The sympathetic efferent firing rates are modeled as sigmoids:

$f_{es,s} = f_{es,\infty} + \left(f_{es,0} - f_{es,\infty}\right)exp(k_{es}\left(W_{s,ab}f_{ab} + W_{s,cb}f_{cb} + W_{s,pc}f_{pc} + W_{cp}\left(f_{cp} - f_{cp,0}\right) - \theta_{s}\right))$

Equation 14.

$f_{es,p} = f_{es,\infty} + \left(f_{es,0} - f_{es,\infty}\right)exp(k_{es}\left(W_{p,ab}f_{ab} + W_{p,cb}f_{cb} + W_{p,pc}f_{pc} + W_{p,ps}f_{ps} + W_{cp}\left(f_{cp} - f_{cp,0}\right) - \theta_{p}\right))$

Equation 15.

The parameters θs and θp refer to the firing thresholds of the sinoatrial and peripheral sympathetic signals. These thresholds are adjusted under hypoxic and hypercapnic scenarios to model the ischemic response [198].

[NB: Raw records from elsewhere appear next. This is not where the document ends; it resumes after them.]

Lemma initParticles_loop_types (remaining i : nat) (s : ChristmasScene) :
  exists tys,
    map type (particles (initParticles_loop remaining i s))
    = map type (particles s) ++ tys /\
    length tys = remaining /\ Forall is_ornament tys.
Proof.
  revert i s. induction remaining as [|n IH]; intros i s; simpl.
  - exists []. rewrite app_nil_r. repeat split. constructor.
  - match goal with
    | |- context [let (_, _) := ?c in _] =>
        assert (Hty : is_ornament (fst c))
          by (unfold is_ornament;
              repeat match goal with
                     | |- context [if ?b then _ else _] => destruct b
                     end; simpl; tauto);
        destruct c as [ty g2]
    end.
    simpl in Hty.
    match goal with
    | |- context [initParticles_loop n _ ?s1] =>
        destruct (IH (S i) s1) as (tys & Htys & Hlen & Hall)
    end.
    exists (ty :: tys). rewrite Htys. simpl. rewrite map_app. simpl.
    rewrite <- app_assoc. simpl. repeat split.
    + now rewrite Hlen.
    + now constructor.
Qed.

Lemma types_of_identity (ps qs : list Particle) :
  map identity qs = map identity ps -> map type qs = map type ps.
Proof.
  intros Hid.
  assert (E : forall l : list Particle,
             map type l = map fst (map identity l))
    by (intros l; rewrite map_map; reflexivity).
  now rewrite (E qs), (E ps), Hid.
Qed.

Lemma animate_identity (s : ChristmasScene) :
  map identity (particles (animate s)) = map identity (particles s).
Proof.
  unfold animate. simpl. rewrite map_map. apply map_ext.
  intros p. unfold update.
  repeat match goal with |- context [if ?b then _ else _] => destruct b end;
    reflexivity.
Qed.

Lemma new_ChristmasScene_types (g : Random) :
  exists s tys,
    new_ChristmasScene g = Normal s /\
    map type (particles s) = tys ++ ["PHOTO"%string] /\
    length tys = totalCount /\
    Forall is_ornament tys.
Proof.
  unfold new_ChristmasScene, initParticles, initPhotoWall.
  generalize totalCount. intros n.
  destruct (initParticles_loop_types n 0 (mkScene [] new_Object3D TREE None g))
    as (tys & Htys & Hlen & Hall).
  simpl in Htys.
  rewrite setMode_leaving by discriminate. cbn [and_then].
  set (s1 := laid_out TREE _).
  assert (Hs1 : map type (particles (initDust s1)) = tys).
  { rewrite <- Htys. apply types_of_identity. unfold s1.
    exact (laid_out_identity TREE
             (set_focusTargetIdx None
                (set_mode TREE
                   (initParticles_loop n 0
                      (mkScene [] new_Object3D TREE None g))))). }
  pose proof (addPhotoToScene_identity (initDust s1)) as Hadd.
  apply (f_equal (map fst)) in Hadd.
  rewrite map_app, !map_map in Hadd. simpl in Hadd.
  unfold addPhotoToScene, new_Particle, Math_random in *.
  rewrite setMode_leaving in * by discriminate. cbn [and_then state_of] in *.
  eexists. exists tys. split; [reflexivity|]. split; [|split; assumption].
  rewrite (types_of_identity _ _ (animate_identity _)).
  rewrite <- Hs1. exact Hadd.
Qed.



End ConstructionFacts.

Section AppFacts.

Context {J : JSNumber} {M : GestureMath J} {SM : SceneMath J}.
Local Open Scope js_scope.

(** X13. A detection result without a hand, taken through [predict] and
    the page's callback: while the page is in TREE mode the scene is
    left exactly as it was; in any other mode the scene is switched to
    TREE without an exception, the focus target is cleared, every
    particle is back at scale 1 and the group keeps its rotation. *)
Theorem frame_without_hand (gestureMode : SceneMode) (s : ChristmasScene) :
  frame TREE None s = Normal s /\
  frame TREE (Some []) s = Normal s /\
  (gestureMode <> TREE ->
   exists s',
     frame gestureMode None s = Normal s' /\
     frame gestureMode (Some []) s = Normal s' /\
     mode s' = TREE /\ focusTargetIdx s' = None /\
     mainGroup s' = mainGroup s /\
     Forall (fun p => scale (mesh p) = mkVector3 (lit 1) (lit 1) (lit 1))
            (particles s')).
Proof.
  split; [reflexivity|]. split; [reflexivity|].
  intros Hgm. unfold frame, onUpdate. cbn [predict gmode palmCenter].
  assert (Hneq : SceneMode_eqb TREE gestureMode = false)
    by (destruct gestureMode; (reflexivity || now elim Hgm)).
  rewrite Hneq. cbn [negb]. rewrite setMode_leaving by discriminate.
  eexists. split; [reflexivity|]. split; [reflexivity|].
  split; [reflexivity|]. split; [reflexivity|]. split; [reflexivity|].
  apply (laid_out_scale_one (m := TREE)). discriminate.
Qed.

End AppFacts.

(* ================================================================== *)
(** * The choreographer over the reals *)

Section RealChoice.

Local Open Scope R_scope.

(** [Math.floor] of a number in [0, n) is an index below [n]. *)
Lemma floor_index_below (x : R) (n : nat) :
  0 <= x < INR n ->
  exists k, Real.floor_index x = Some k /\ (k < n)%nat.
Proof.
  intros [Hlo Hhi]. unfold Real.floor_index.
  destruct (base_Int_part x) as [Hle Hgt].
  assert (H0 : (0 <= Int_part x)%Z).
  { assert (H : (-1 < Int_part x)%Z) by (apply lt_IZR; lra). lia. }
  assert (Hn : (Int_part x < Z.of_nat n)%Z).
  { apply lt_IZR. rewrite <- INR_IZR_INZ. lra. }
  destruct (Z_lt_dec (Int_part x) 0); [lia|].
  eexists. split; [reflexivity|]. lia.
Qed.

Lemma photo_list_nonempty (s : @ChristmasScene Real.number) :
  In "PHOTO"%string (map type (particles s)) ->
  filter is_photo (particles s) <> [].
Proof.
  intros Hin. apply in_map_iff in Hin. destruct Hin as (p & Hty & Hin).
  assert (Hp : In p (filter is_photo (particles s))).
  { apply filter_In. split; [exact Hin|]. unfold is_photo. now rewrite Hty. }
  intros Hnil. rewrite Hnil in Hp. destruct Hp.
Qed.

(** With draws in [0, 1) the index computed for the photo list is
    always one of its indices. *)
Lemma choose_focus_picks (s : @ChristmasScene Real.number) :
  unit_draws (entropy s) ->
  filter is_photo (particles s) <> [] ->
  exists t,
    In t (filter is_photo (particles s)) /\
    choose_focus FOCUS s
    = Normal (set_focusTargetIdx (Some (originIndex t))
                (set_entropy (next_draw (entropy s)) (set_mode FOCUS s))).
Proof.
  intros Hdraw Hsome. unfold choose_focus.
  cbn [SceneMode_eqb particles set_mode entropy].
  set (photos := filter is_photo (particles s)) in *.
  assert (Hlen : (0 < length photos)%nat).
  { destruct photos; [now elim Hsome|simpl; lia]. }
  apply Nat.ltb_lt in Hlen as Hltb. rewrite Hltb.
  unfold Math_random. cbn [nmul of_nat Real.number Math_floor_index
                           Real.scene_math].
  pose proof (Hdraw (calls (entropy s))) as Hr.
  assert (Hpos : 0 < INR (length photos)) by (now apply lt_0_INR).
  destruct (@floor_index_below
              (draws (entropy s) (calls (entropy s)) * INR (length photos))
              (length photos)) as (k & Hk & Hkn).
  { split; nra. }
  rewrite Hk.
  destruct (nth_error photos k) as [t|] eqn:Ht;
    [|apply nth_error_None in Ht; lia].
  exists t. split; [now apply nth_error_In in Ht|reflexivity].
Qed.

(** X14. With Math.random in [0, 1), setMode never raises: whatever the
    mode and the scene, the call completes; and setMode(FOCUS) selects
    a focus target whenever the scene holds a photo. *)
Theorem setMode_never_throws (m : SceneMode) (s : @ChristmasScene Real.number) :
  unit_draws (entropy s) ->
  exists s',
    setMode m s = Normal s' /\
    (m = FOCUS -> filter is_photo (particles s) <> [] ->
     exists k, focusTargetIdx s' = Some k).
Proof.
  intros Hdraw. rewrite setMode_unfold.
  destruct m.
  - rewrite choose_focus_leaving by discriminate.
    eexists. split; [reflexivity|discriminate].
  - rewrite choose_focus_leaving by discriminate.
    eexists. split; [reflexivity|discriminate].
  - destruct (filter is_photo (particles s)) as [|t0 rest] eqn:Hphotos.
    + rewrite (choose_focus_no_photo s Hphotos).
      eexists. split; [reflexivity|]. intros _ H. now elim H.
    + destruct (choose_focus_picks s Hdraw) as (t & _ & Hc);
        [rewrite Hphotos; discriminate|].
      rewrite Hc. eexists. split; [reflexivity|].
      intros _ _. now exists (originIndex t).
Qed.

(** ** Reachable scenes always hold a photo *)

Lemma types_of_birth (ps qs : list (@Particle Real.number))
      (born : list (string * nat * Vector3)) :
  map birth qs = map birth ps ++ born ->
  In "PHOTO"%string (map type ps) -> In "PHOTO"%string (map type qs).
Proof.
  intros Hb Hin.
  assert (E : forall l : list (@Particle Real.number),
             map type l = map (fun b => fst (fst b)) (map birth l))
    by (intros l; rewrite map_map; reflexivity).
  rewrite (E qs), Hb, map_app, <- (E ps). apply in_or_app. now left.
Qed.

Lemma step_keeps_photo (e : @Event Real.number) (s : ChristmasScene) :
  In "PHOTO"%string (map type (particles s)) ->
  In "PHOTO"%string (map type (particles (step e s))).
Proof.
  destruct e as [m| |c|]; simpl.
  - apply types_of_birth with (born := []).
    rewrite app_nil_r. apply setMode_keeps.
  - destruct (addPhotoToScene_birth s) as [v Hv].
    now apply types_of_birth with (born := [("PHOTO"%string,
                                             length (particles s), v)]).
  - now destruct c.
  - apply types_of_birth with (born := []).
    rewrite app_nil_r. apply animate_birth.
Qed.

Lemma reachable_has_photo (s : @ChristmasScene Real.number) :
  reachable s -> In "PHOTO"%string (map type (particles s)).
Proof.
  induction 1 as [g|e s _ IH].
  - destruct (new_ChristmasScene_types g) as (s & tys & -> & Hty & _).
    simpl. rewrite Hty. apply in_or_app. right. now left.
  - now apply step_keeps_photo.
Qed.

(** X15. In every reachable scene, with Math.random in [0, 1), a
    pinch finds something to show: setMode(FOCUS) completes and sets a
    focus target. *)
Theorem pinch_always_finds_photo (s : @ChristmasScene Real.number) :
  reachable s ->
  unit_draws (entropy s) ->
  exists s' k, setMode FOCUS s = Normal s' /\ focusTargetIdx s' = Some k.
Proof.
  intros Hreach Hdraw.
  destruct (choose_focus_picks s Hdraw) as (t & _ & Hc).
  { apply photo_list_nonempty. now apply reachable_has_photo. }
  rewrite setMode_unfold, Hc. cbn [and_then].
  eexists. exists (originIndex t). split; reflexivity.
Qed.

End RealChoice.

Section DrawsFacts.

Context {J : JSNumber} {SM : SceneMath J}.
Local Open Scope js_scope.

Lemma addPhotoToScene_draws (s : ChristmasScene) :
  draws (entropy (state_of (addPhotoToScene s))) = draws (entropy s).
Proof.
  unfold addPhotoToScene, new_Particle, Math_random.
  match goal with
  | |- context [setMode ?m ?s0] =>
      destruct (setMode_keeps m s0) as (_ & _ & _ & Hd); rewrite Hd
  end.
  reflexivity.
Qed.

Lemma step_draws (e : Event) (s : ChristmasScene) :
  draws (entropy (step e s)) = draws (entropy s).
Proof.
  destruct e as [m| |c|]; simpl.
  - apply setMode_keeps.
  - apply addPhotoToScene_draws.
  - now destruct c.
  - reflexivity.
Qed.

Lemma run_draws (es : list Event) (s : ChristmasScene) :
  draws (entropy (run es s)) = draws (entropy s).
Proof.
  revert s. induction es as [|e es IH]; intros s.
  - reflexivity.
  - change (run (e :: es) s) with (run es (step e s)).
    rewrite IH. apply step_draws.
Qed.

Lemma initParticles_loop_draws (remaining i : nat) (s : ChristmasScene) :
  draws (entropy (initParticles_loop remaining i s)) = draws (entropy s).
Proof.
  revert i s. induction remaining as [|n IH]; intros i s; simpl.
  - reflexivity.
  - match goal with
    | |- context [let (_, _) := ?c in _] =>
        assert (Hg : draws (snd c) = draws (entropy s))
          by (repeat match goal with
                     | |- context [if ?b then _ else _] => destruct b
                     end; reflexivity);
        destruct c as [ty g2]
    end.
    simpl in Hg. rewrite IH. simpl. exact Hg.
Qed.

Lemma new_ChristmasScene_draws (g : Random) :
  draws (entropy (state_of (new_ChristmasScene g))) = draws g.
Proof.
  unfold new_ChristmasScene, initParticles, initPhotoWall.
  generalize totalCount. intros n.
  rewrite setMode_leaving by discriminate. cbn [and_then].
  set (s1 := laid_out TREE _).
  assert (H1 : draws (entropy (initDust s1)) = draws g).
  { unfold s1, initDust, laid_out. cbn [entropy set_entropy skip draws].
    rewrite (forEach_final_inv _
               (fun g0 => draws g0
                          = draws (entropy (initParticles_loop n 0
                               (mkScene [] new_Object3D TREE None g))))).
    - apply initParticles_loop_draws.
    - intros a i st. apply layout_draws.
    - reflexivity. }
  pose proof (addPhotoToScene_draws (initDust s1)) as H2.
  destruct (addPhotoToScene (initDust s1)) as [s2|s2];
    cbn [and_then state_of] in *; unfold animate; simpl; congruence.
Qed.

End DrawsFacts.

Section RealFirstPinch.

Local Open Scope R_scope.



End RealFirstPinch.

Section RealGeometry.

Local Open Scope R_scope.

Lemma circle_norm (a r : R) : (cos a * r)² + (sin a * r)² = r².
Proof.
  unfold Rsqr. pose proof (sin2_cos2 a) as H. unfold Rsqr in H.
  replace (cos a * r * (cos a * r) + sin a * r * (sin a * r))
    with ((sin a * sin a + cos a * cos a) * (r * r)) by ring.
  rewrite H. ring.
Qed.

$\frac{d\Delta\theta_{O_2,j}}{dt} = \frac{1}{\tau_{isc}}\left(-\Delta\theta_{O_2,j} + \frac{\chi_{j}}{1+\exp(\frac{P_{O_2}-h_{O_2,j}}{k_{isc,j}})}\right)$

Equation 16.

$\frac{d\Delta\theta_{CO_2,j}}{dt}= \frac{-\theta_{CO_2,j}+g_{c,j}\left(P_{CO_2}-P_{CO_2,n}\right)}{\tau_c}$

Equation 17.

$\theta_{j} = \theta_{j,n} - \Delta\theta_{O_2,j} - \Delta\theta_{CO_2,j}$

Equation 18.

In Equations 16-18, the subscript "j" refers to either the sinoatrial or peripheral ischemic response. The parameters θj,n refer to the basal values the thresholds take on at normal blood-gas levels. The maximum slope and half-saturation parameters (hO2,j and kisc, respectively) determine the overall shape of the response.

The parasympathetic signal is a sigmoidal function of the baroreceptor firing rate and linear with respect to the chemoreceptor and pulmonary stretch signals.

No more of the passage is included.